紫杉醇纳米混悬剂的制备及其在动物体内药动学与组织分布研究

Preparation of Paclitaxel Nanosuspension and Study of Its Pharmacokinetic and Biodistrabution Behavior in Rats

目的制备紫杉醇纳米混悬剂,并考察其在大鼠体内的药动学及小鼠体内的组织分布特征。方法采用重结晶结合高压均质法制备紫杉醇纳米混悬剂,以纳米粒粒径和Zeta电位为指标,考察紫杉醇纳米混悬剂的影响因素,对制得的纳米混悬剂进行表征。采用高效液相色谱法测定大鼠血浆及小鼠组织中的紫杉醇浓度。结果紫杉醇纳米混悬剂粒径为214.4 nm,PI值为0.09,平均Zeta电位为-22.7 mV,体系稳定。紫杉醇纳米混悬剂和紫杉醇注射液在大鼠体内的消除半衰期分别为5.65和3.77 h;AUC分别为5.20和20.34μg.h.mL-1;MRT分别为3.20和2.75 h;CL分别为2.05和0.56 L.kg-1.h-1。与紫杉醇注射液相比,紫杉醇纳米混悬剂在小鼠肝、脾、脑组织中的药物含量显著增加。结论紫杉醇纳米混悬剂的处方简单,制备工艺稳定,且具有良好的肝、脾靶向性,对减轻药物不良反应,降低心、肾毒副作用具有一定的意义。

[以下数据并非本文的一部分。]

(** X12.  The search for [\{.*?\}] in [search_by_date] returns the leftmost
    substring that runs from an opening brace to the first closing brace
    after it on the same line, and returns nothing exactly when the text
    has no such substring.  So it finds a match, starting no later,
    wherever the text holds a one-line object without inner braces, the
    kind [seacrh_by_date] looks for; and it finds nothing when the opening
    braces all stand between the first of them and a line break, with no
    closing brace in between, as in an object printed over several
    lines. *)
Theorem lazy_brace_search_is_leftmost (s : pystr) :
  (forall m, search_lazy_braces s = Some m <-> leftmost_lazy_object s m)
  /\ (search_lazy_braces s = None
      <-> ~ exists before m after, lazy_object_at s before m after)
  /\ (forall before m after,
        flat_object_at s before m after ->
        Forall (fun c => c <> NEWLINE) m ->
        exists before' m' after',
          search_lazy_braces s = Some m'
          /\ s = before' ++ m' ++ after'
          /\ (length before' <= length before)%nat)
  /\ (forall before inner after,
        s = before ++ LBRACE :: inner ++ NEWLINE :: after ->
        Forall (fun c => c <> LBRACE) before ->
        Forall (fun c => c <> RBRACE) inner ->
        Forall (fun c => c <> LBRACE) after ->
        search_lazy_braces s = None).
Proof.
  assert (Hsound : forall m, search_lazy_braces s = Some m ->
            exists before after, lazy_object_at s before m after)
    by apply search_lazy_braces_sound.
  assert (Hnone : search_lazy_braces s = None
                  <-> ~ exists before m after, lazy_object_at s before m after).
  { split.
    - intros H Hex. destruct (search_lazy_braces_leftmost s Hex) as (m & Hm & _).
      congruence.
    - intros Hno. destruct (search_lazy_braces s) as [m|] eqn:H; [|reflexivity].
      exfalso. apply Hno. destruct (Hsound m eq_refl) as (b & a & Hat). eauto. }
  split; [|split; [exact Hnone|split]].
  - intros m. split.
    + intros H. destruct (Hsound m H) as (b & a & Hat).
      destruct (search_lazy_braces_leftmost s) as (m0 & H0 & Hl); [eauto|].
      congruence.
    + intros (b & a & Hat & Hmin).
      destruct (search_lazy_braces_leftmost s)
        as (m0 & H0 & b0 & a0 & Hat0 & Hmin0); [eauto|].
      rewrite H0. f_equal.
      apply (lazy_object_unique s b0 m0 a0 b m a Hat0 Hat).
      pose proof (Hmin b0 m0 a0 Hat0). pose proof (Hmin0 b m a Hat). lia.
  - intros before m after Hflat Hnl.
    pose proof (flat_object_on_one_line s before m after Hflat Hnl) as Hlazy.
    destruct (search_lazy_braces_leftmost s)
      as (m0 & H0 & b0 & a0 & Hat0 & Hmin0); [eauto|].
    exists b0, m0, a0. split; [exact H0|]. split; [exact (proj1 Hat0)|].
    apply (Hmin0 before m after Hlazy).
  - intros before inner after -> Hb Hi Ha. clear Hsound Hnone.
    assert (Hrest : forall t, Forall (fun c => c <> LBRACE) t ->
              search_lazy_braces t = None).
    { induction 1 as [|c t Hc _ IHt]; cbn [search_lazy_braces];
        [reflexivity|]. apply Z.eqb_neq in Hc. rewrite Hc. exact IHt. }
    assert (Hbody : forall t, Forall (fun c => c <> RBRACE) t ->
              lazy_body (t ++ NEWLINE :: after) = None).
    { induction 1 as [|c t Hc _ IHt]; cbn [app lazy_body]; [reflexivity|].
      apply Z.eqb_neq in Hc. rewrite Hc, IHt.
      destruct (c =? NEWLINE); reflexivity. }
    assert (Hinner : forall t, Forall (fun c => c <> RBRACE) t ->
              search_lazy_braces (t ++ NEWLINE :: after) = None).
    { induction 1 as [|c t Hc Ht IHt]; cbn [app search_lazy_braces].
      - change (NEWLINE =? LBRACE) with false. cbv iota. apply Hrest, Ha.
      - rewrite (Hbody t Ht), IHt. destruct (c =? LBRACE); reflexivity. }
    induction Hb as [|c before Hc _ IH]; cbn [app search_lazy_braces].
    + rewrite Z.eqb_refl, (Hbody inner Hi). apply Hinner, Hi.
    + apply Z.eqb_neq in Hc. rewrite Hc. exact IH.
Qed.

OBJECTIVE To prepare paclitaxel nanosuspensions,and to study the pharmacokinetics of paclitaxel nanosuspensions in rats and tissue distribution in mice.METHODS Taking the size of nanoparticals and Zeta electric potential as index,studied the influential factors of the preparation of paclitaxel nanosuspension by high pressure homogenization combinded with recrystallization.After intravenous administration of paclitaxel injection and paclitaxel nanosuspensions to rats,paclitaxel concentrations in plasma and tissue samples were collected at preplanned time intervals and determined by HPLC.RESULTS The diameter of paclitaxel nanoparticle was 214.4 nm,the polydispersity was 0.09.Zeta electric potential was-22.7 mV.The nanosuspension system was stable.In plasma,half-lifes（t1/2） of paclitaxel nanosuspensions and paclitaxel injection were calculated to be 5.65 and 3.77 h,respectively.AUCs were estimated to be 5.20 and 20.34 μg·h·mL-1,respectively.MRTs were 3.20 and 2.75 h,and CL were 2.05 and 0.56 L·kg-1·h-1,respectively.The study of biodistrabution in mice showed that nanosuspensions significantly increasing paclitaxel concentration in the organ like liver and spleen compared with paclitaxel injection.CONCLUSION The preparation of paclitaxel nanosuspension was practicable.The results of biodistrabution indicated that paclitaxel nanosuspension may increase paclitaxel concentration in the targeted site and decrease the side effects in heart and kidney.